Ciddi ciddi ısırıyordu gerizekalı. Bizim getirdiğimiz iki kişiden farklı iki kişi daha vardı ve hepsi yakalandıkları için neredeyse ağlayacak derecede Veliaht Prens'e bakıyorlardı. Sanırım hepimiz Minho hyungu bekliyorduk çünkü şu an kimse harekete geçmemişti.

Gizlice Seungmin'e yaklaşıp kulağına yükseldim. "Şu ikisini sen mi yakaladın?"

Lafımın ortasında bana garip bakışlar atan adamlara bakmış ama sonra geri Seungmin'e dönmüştüm. Soruma kafasını salladı. "Hım, birini ben diğerini Majesteleri halletti."

"O bizim odada kalmayacak mıydı?"

"Son anda bir takım değişiklikler oldu, boşver orasını."

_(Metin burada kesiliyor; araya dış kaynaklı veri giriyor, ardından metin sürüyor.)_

(* ===== verification/Ordertest.v ===== *)
(** * Conformance tests of a store: orders and tasks (src/storetest/ordertest.go)

    Orders with their authorizations and challenges, the task queue with its leases and fences,
    and the outcomes of validation and issuance. *)

From S2P Require Import Prelude Status Problem Resource StoreSpec Host Platform Jws Testing Storetest.

(** The fixed clock value the order tests use: 2026-03-27 10:00 UTC, the Unix time 1774605600. *)
Definition testNow : Time := ((1774605600 + 62135596800) * Second)%Z.

(** The authorization and the challenge of the identifier at a position of an order. *)
Definition newAuthorization (accountID orderID : string) (expires : Time) (i : nat) (name : string)
    : Authorization :=
  {| az_ID := orderID +:+ "-authz-" +:+ pretty i;
     az_AccountID := accountID;
     az_OrderID := orderID;
     az_Identifier := mkIdentifier IdentifierDNS name;
     az_Status := AuthorizationPending;
     az_Expires := expires;
     az_Wildcard := false;
     az_ChallengeIDs := [orderID +:+ "-chall-" +:+ pretty i];
     az_CACertificate := false;
     az_GrantExpires := zeroTime;
     az_GrantNames := [];
     az_GrantNFType := "";
     az_PreApproved := false;
     az_CreatedAt := testNow;
     az_Revision := 0%Z |}.

Definition newChallenge (accountID orderID : string) (i : nat) : Challenge :=
  {| ch_ID := orderID +:+ "-chall-" +:+ pretty i;
     ch_AuthorizationID := orderID +:+ "-authz-" +:+ pretty i;
     ch_AccountID := accountID;
     ch_Type := ChallengeHTTP01;
     ch_Status := ChallengePending;
     ch_Token := "token-" +:+ pretty i;
     ch_AuthorityToken := "";
     ch_KeyThumbprint := "";
     ch_Validated := zeroTime;
     ch_Error := None;
     ch_Revision := 0%Z |}.

(** Returns a pending order with one authorization and one challenge per identifier. *)
Definition NewOrder (accountID orderID : string) (identifiers : list string)
    : Order * list Authorization * list Challenge :=
  let expires := (testNow + 7 * 24 * Hour)%Z in
  let authzs := imap (newAuthorization accountID orderID expires) identifiers in
  let order :=
    {| ord_ID := orderID;
       ord_AccountID := accountID;
       ord_Status := OrderPending;
       ord_Expires := expires;
       ord_Identifiers := map (mkIdentifier IdentifierDNS) identifiers;
       ord_NotBefore := zeroTime;
       ord_NotAfter := zeroTime;
       ord_AuthorizationIDs := map az_ID authzs;
       ord_Error := None;
       ord_CSR := [];
       ord_CertificateID := "";
       ord_Issuance := None;
       ord_UnpublishedResult := None;
       ord_Replaces := "";
       ord_Profile := "";
       ord_CreatedAt := testNow;
       ord_Revision := 0%Z |} in
  (order, authzs, imap (λ i _, newChallenge accountID orderID i) identifiers).
(* ===== verification/Issuancetest.v ===== *)
(** * Conformance tests of a store: dispatch, scope and renewal (src/storetest/issuancetest.go, src/storetest/renewaltest.go)

    The dispatch snapshot before a CA call, the lookup of authorizations by scope, renewal
    identifiers and replacement claims, and the list of all tests of the suite. *)

From S2P Require Import Prelude Status Problem Resource StoreSpec Host Platform Jws Testing Storetest Ordertest.

(** The renewal identifier the contract tests attach to the first issued certificate. *)
Definition renewalID : string := "aYhba4dGQEHhs3uEe6CuLN4ByNQ.AIdlQyE".

(** Checks the consistent authorization lookup without treating backend errors as a refusal. *)
Definition assertAuthorized (accountID : string) (identifiers : list Identifier) (now : Time) (want : bool)
    : Test unit :=
  got ← must "AuthorizedFor(%s, %v) = %v, %v, want %v" (CallAuthorizedFor accountID identifiers now);
  fatalIf (got != want) "AuthorizedFor(%s, %v) = %v, %v, want %v".

(** Finalizes the order, claims its issuance task and returns the certificate to complete it with. *)
Definition issueCertificate (order : Order) (certID renewalID : string) : Test (Order * Certificate * Task) :=
  let order := {| order with ord_Status := OrderProcessing; ord_CSR := [x30; x03; x02; x01; x01] |} in
  let task := newTask ("issue-" +:+ ord_ID order) TaskIssue (ord_ID order) testNow in
  '(order, _) ← must "FinalizeOrder: %v" (CallFinalizeOrder order task);
  claimed ← must "ClaimTask = %+v, %v" (CallClaimTask testNow (testNow + Minute));
  fatalIf (task_TargetID claimed != ord_ID order) "ClaimTask = %+v, %v" ;;
  identifier0 ← index (ord_Identifiers order) 0;
  let cert := newCertificate certID (ord_AccountID order) (ord_ID order) [[x30; x00]] in
  let cert := {| cert with crt_NotBefore := testNow; crt_NotAfter := (testNow + 90 * 24 * Hour)%Z;
                           crt_RenewalID := renewalID; crt_Validations := [newValidation identifier0 [] ""];
                           crt_CreatedAt := testNow |} in
  Done ({| order with ord_Status := OrderValid; ord_CertificateID := crt_ID cert |}, cert, claimed).

(** Creates an order of the seeded account that replaces the certificate with the renewal identifier. *)
Definition replacingOrder (orderID replaces : string) (createdAt : Time)
    : storeCall (Order * list Authorization * list Challenge) :=
  let '(order, authzs, challenges) := NewOrder "acct-1" orderID ["a.example"] in
  let order := {| order with ord_Replaces := replaces; ord_CreatedAt := createdAt;
                             ord_Expires := (createdAt + 7 * 24 * Hour)%Z |} in
  CallCreateOrder order authzs challenges.

Section Issuancetest.
Context `{Platform}.

(** Requires unchanged authorization revisions before dispatch and preserves unpublished CA results. *)
Definition testDispatchSnapshot : Test unit :=
  '(order, authzs, _) ← seedOrder;
  account ← must "%v" (CallAccount (ord_AccountID order));
  authzs ← mapM (λ a, must "%v" (CallUpdateAuthorization {| a with az_Status := AuthorizationValid |})) authzs;
  let order := {| order with ord_Status := OrderProcessing |} in
  '(order, _) ← must "%v" (CallFinalizeOrder order (newTask "dispatch" TaskIssue (ord_ID order) testNow));
  task ← must "%v" (CallClaimTask testNow (testNow + Minute));
  identifier0 ← index (ord_Identifiers order) 0;
  let order := {| order with ord_Issuance :=
                    Some (mkIssuanceState (task_ID task) testNow (ord_Expires order)
                            [newValidation identifier0 [] ""]) |} in
  stale ← index authzs 0;
  updated ← must "%v" (CallUpdateAuthorization stale);
  let authzs := <[0%nat := updated]> authzs in
  let checked := <[0%nat := stale]> authzs in
  refuses IsRevisionMismatch "stale dispatch = %v" (CallBeginIssuance task order account checked) ;;
  stored ← must "failed dispatch changed state: %+v, %v" (CallOrder (ord_ID order));
  fatalIf (ord_Issuance stored != None) "failed dispatch changed state: %+v, %v" ;;
  order ← must "%v" (CallBeginIssuance task order account authzs);
  refuses IsRevisionMismatch "repeated dispatch = %v" (CallBeginIssuance task order account authzs) ;;
  updated ← must "%v" (CallUpdateAuthorization {| updated with az_Status := AuthorizationDeactivated |});
  stored ← must "dispatched recovery lost: %+v, %v" (CallOrder (ord_ID order));
  fatalIf ((ord_Status stored != OrderProcessing) || (ord_Issuance stored == None))
    "dispatched recovery lost: %+v, %v" ;;
  let order := {| order with ord_Status := OrderInvalid;
                             ord_UnpublishedResult :=
                    Some (mkIssueResult [string_bytes "unacceptable CA result"] "retained-reference" false 0
                            (Some (NewProblem ErrorServerInternal "conflicting result"))) |} in
  '(order, _) ← must "%v" (CallCompleteIssuance task order None);
  let order := {| order with ord_UnpublishedResult :=
                    (λ r, {| r with ir_Chain := alter (λ der, <[0%nat := x78]> der) 0%nat (ir_Chain r) |}) <$>
                    ord_UnpublishedResult order |} in
  stored ← must "retained result = %+v, %v" (CallOrder (ord_ID order));
  fatalIf match ord_UnpublishedResult stored with
          | Some r => (bytes_string <$> ir_Chain r !! 0%nat != Some "unacceptable CA result") ||
                      (ir_CAReference r != "retained-reference") || (ir_Rejected r == None)
          | None => true
          end "retained result = %+v, %v" ;;
  let stored := {| stored with ord_Issuance :=
                     (λ i, {| i with is_Validations :=
                        alter (λ v, {| v with v_Identifier := mkIdentifier (id_Type (v_Identifier v)) "changed.test" |})
                          0%nat (is_Validations i) |}) <$> ord_Issuance stored |} in
  again ← must "issuance evidence aliases caller state" (CallOrder (ord_ID order));
  issuance ← index (option_list (ord_Issuance again)) 0;
  validation ← index (is_Validations issuance) 0;
  fatalIf (v_Identifier validation != identifier0) "issuance evidence aliases caller state".

(** Distinguishes base and wildcard scope and excludes expired or deactivated authorization. *)
Definition testAuthorizationScope : Test unit :=
  account ← NewAccount "scope-account";
  account ← must "%v" (CallCreateAccount account);
  let '(order, authzs, challenges) := NewOrder (acct_ID account) "scope-order" ["a.test"; "a.test"] in
  let authzs := alter (λ z, {| z with az_Wildcard := true |}) 1%nat authzs in
  let order := {| order with ord_Identifiers :=
                    alter (λ id, {| id with id_Value := "*.a.test" |}) 1%nat (ord_Identifiers order) |} in
  let authzs := map (λ a, {| a with az_Status := AuthorizationValid |}) authzs in
  '(order, authzs, _) ← must "%v" (CallCreateOrder order authzs challenges);
  assertAuthorized (acct_ID account) (ord_Identifiers order) testNow true ;;
  assertAuthorized (acct_ID account) (ord_Identifiers order) (ord_Expires order) false ;;
  assertAuthorized "other-account" (ord_Identifiers order) testNow false ;;
  assertAuthorized (acct_ID account) [] testNow false ;;
  authz1 ← index authzs 1;
  must "%v" (CallUpdateAuthorization {| authz1 with az_Status := AuthorizationDeactivated |}) ;;
  assertAuthorized (acct_ID account) (take 1 (ord_Identifiers order)) testNow true ;;
  assertAuthorized (acct_ID account) (ord_Identifiers order) testNow false ;;
  stored ← must "order not invalidated: %+v, %v" (CallOrder (ord_ID order));
  fatalIf (ord_Status stored != OrderInvalid) "order not invalidated: %+v, %v" ;;
  must "%v" (CallUpdateAccount {| account with acct_Status := AccountDeactivated |}) ;;
  assertAuthorized (acct_ID account) (take 1 (ord_Identifiers order)) testNow false.

(** Stores the pre-approved flag and leaves such an authorization out of [AuthorizedFor]. *)
Definition testPreApprovedScope : Test unit :=
  account ← NewAccount "preapproved-account";
  account ← must "%v" (CallCreateAccount account);
  let '(order, authzs, _) := NewOrder (acct_ID account) "preapproved-order" ["approved.test"] in
  let order := {| order with ord_Status := OrderReady |} in
  let authzs := alter (λ z, {| z with az_Status := AuthorizationValid; az_PreApproved := true;
                                      az_ChallengeIDs := [] |}) 0%nat authzs in
  '(order, authzs, _) ← must "%v" (CallCreateOrder order authzs []);
  authz0 ← index authzs 0;
  stored ← must "pre-approved authorization = %+v, %v" (CallAuthorization (az_ID authz0));
  fatalIf (negb (az_PreApproved stored) || (az_Status stored != AuthorizationValid))
    "pre-approved authorization = %+v, %v" ;;
  assertAuthorized (acct_ID account) (ord_Identifiers order) testNow false.

(** Checks the renewal identifier lookup and its uniqueness. *)
Definition testRenewalLookup : Test unit :=
  '(order, _, _) ← seedOrder;
  '(order, cert, task) ← issueCertificate order "cert-1" renewalID;
  must "CompleteIssuance: %v" (CallCompleteIssuance task order (Some cert)) ;;
  found ← must "CertificateByRenewalID = %+v, %v" (CallCertificateByRenewalID renewalID);
  fatalIf ((crt_ID found != crt_ID cert) || (crt_RenewalID found != renewalID) || (crt_Revision found != 1%Z))
    "CertificateByRenewalID = %+v, %v" ;;
  forEach (λ id, refuses IsNotFound "CertificateByRenewalID(%q) error = %v, want ErrNotFound"
                   (CallCertificateByRenewalID id)) [""; "missing.serial"] ;;
  let '(second, authzs, challenges) := NewOrder (ord_AccountID order) "order-2" ["c.example"] in
  '(second, _, _) ← must "CreateOrder: %v" (CallCreateOrder second authzs challenges);
  '(second, duplicate, task) ← issueCertificate second "cert-2" renewalID;
  refuses IsConflict "CompleteIssuance with a used RenewalID error = %v, want ErrConflict"
    (CallCompleteIssuance task second (Some duplicate)) ;;
  refuses IsNotFound "conflicting certificate was stored: %v" (CallCertificate "cert-2").

(** Stores one issued certificate carrying the renewal identifier. *)
Definition seedCertificate : Test Certificate :=
  '(order, _, _) ← seedOrder;
  '(order, cert, task) ← issueCertificate order "cert-1" renewalID;
  '(_, published) ← must "CompleteIssuance: %v" (CallCompleteIssuance task order (Some cert));
  Done (default cert published).

(** Checks that one live order at a time may replace a certificate. *)
Definition testReplacementClaim : Test unit :=
  cert ← seedCertificate;
  must "first replacement: %v" (replacingOrder "order-2" renewalID testNow) ;;
  stored ← must "certificate after claim = %+v, %v" (CallCertificate (crt_ID cert));
  fatalIf ((crt_ReplacedByOrderID stored != "order-2") || (crt_Revision stored != 2%Z))
    "certificate after claim = %+v, %v" ;;
  refuses IsAlreadyReplaced "second replacement error = %v, want ErrAlreadyReplaced"
    (replacingOrder "order-3" renewalID testNow) ;;
  refuses IsNotFound "refused order was stored: %v" (CallOrder "order-3") ;;
  refuses IsNotFound "unknown predecessor error = %v, want ErrNotFound"
    (replacingOrder "order-4" "missing.serial" testNow) ;;
  let later := (testNow + 8 * 24 * Hour)%Z in
  must "replacement after expiry: %v" (replacingOrder "order-5" renewalID later) ;;
  stored ← must "certificate after second claim = %+v, %v" (CallCertificate (crt_ID cert));
  fatalIf ((crt_ReplacedByOrderID stored != "order-5") || (crt_Revision stored != 3%Z))
    "certificate after second claim = %+v, %v" ;;
  order ← must "stored order = %+v, %v" (CallOrder "order-5");
  fatalIf (ord_Replaces order != renewalID) "stored order = %+v, %v".

(** Checks that racing replacement orders leave exactly one claim. *)
Definition testConcurrentReplacement : Test unit :=
  seedCertificate ;;
  let racers := 8%nat in
  errs ← Race (map (λ i, OnStore Background (replacingOrder ("racer-" +:+ pretty i) renewalID testNow))
                 (seq 0 racers)) Done;
  created ← countCreated IsAlreadyReplaced errs 0;
  fatalIf (created != 1%Z) "%d racing replacements succeeded, want exactly 1".

(** The contract suite: every test runs on a fresh empty store. *)
Definition Run : list (string * Test unit) :=
  [("CreateAndReadAccount", testCreateAndRead);
   ("AccountNotFound", testNotFound);
   ("CreateAccountConflicts", testCreateConflicts);
   ("ExternalAccountClaims", testExternalAccountClaims);
   ("UpdateAccount", testUpdate);
   ("UpdateAccountStaleRevision", testUpdateStale);
   ("UpdateAccountMissing", testUpdateMissing);
   ("UpdateAccountKey", testUpdateKey);
   ("ReturnsCopies", testCopies);
   ("ConcurrentCreateSameKey", testConcurrentCreate);
   ("CanceledContext", testCanceledContext);
   ("CreateOrder", testCreateOrder);
   ("CreateOrderConflicts", testCreateOrderConflicts);
   ("OrderIDs", testOrderIDs);
   ("UpdateAuthorization", testUpdateAuthorization);
   ("AcceptChallenge", testAcceptChallenge);
   ("ClaimTask", testClaimTask);
   ("ConcurrentClaim", testConcurrentClaim);
   ("TaskCounts", testTaskCounts);
   ("RetryValidation", testRetryValidation);
   ("CompleteValidation", testCompleteValidation);
   ("FinalizeAndIssue", testFinalizeAndIssue);
   ("IssuanceFailureAndDuplicate", testIssuanceFailureAndDuplicate);
   ("DispatchSnapshot", testDispatchSnapshot);
   ("AuthorizationScope", testAuthorizationScope);
   ("PreApprovedScope", testPreApprovedScope);
   ("RenewalLookup", testRenewalLookup);
   ("ReplacementClaim", testReplacementClaim);
   ("ConcurrentReplacement", testConcurrentReplacement)].

End Issuancetest.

"Neden? Merak ediyorum ya!"

"Jeong..."

"Gıcık!"

Koluna vurup geri topuklarımın üstüne bastım. Bu sırada dinlenen Prens ve Changbin hyung yerinden kalkmış Veliaht Prensin yanına gitmişlerdi. Ben ve Seungmin esir duran adamların yanına duruyorduk, Jisung ve 2. Prens olan Felix ise yan yana taşın üstüne oturmuşlardı.

Herkes kendi halinde takılıyorken dakikalar sonra mumla aydınlatılmış merdivenlerden sesler gelmesi ile oraya döndük. Gözlerim gördüğüm görüntü ile büyürken Minho hyung önünde tuttuğu adamların dizlerine aniden tekme atında ikisi de merdivenlerden aşağı doğru ayağımızın dibine yuvarlandı.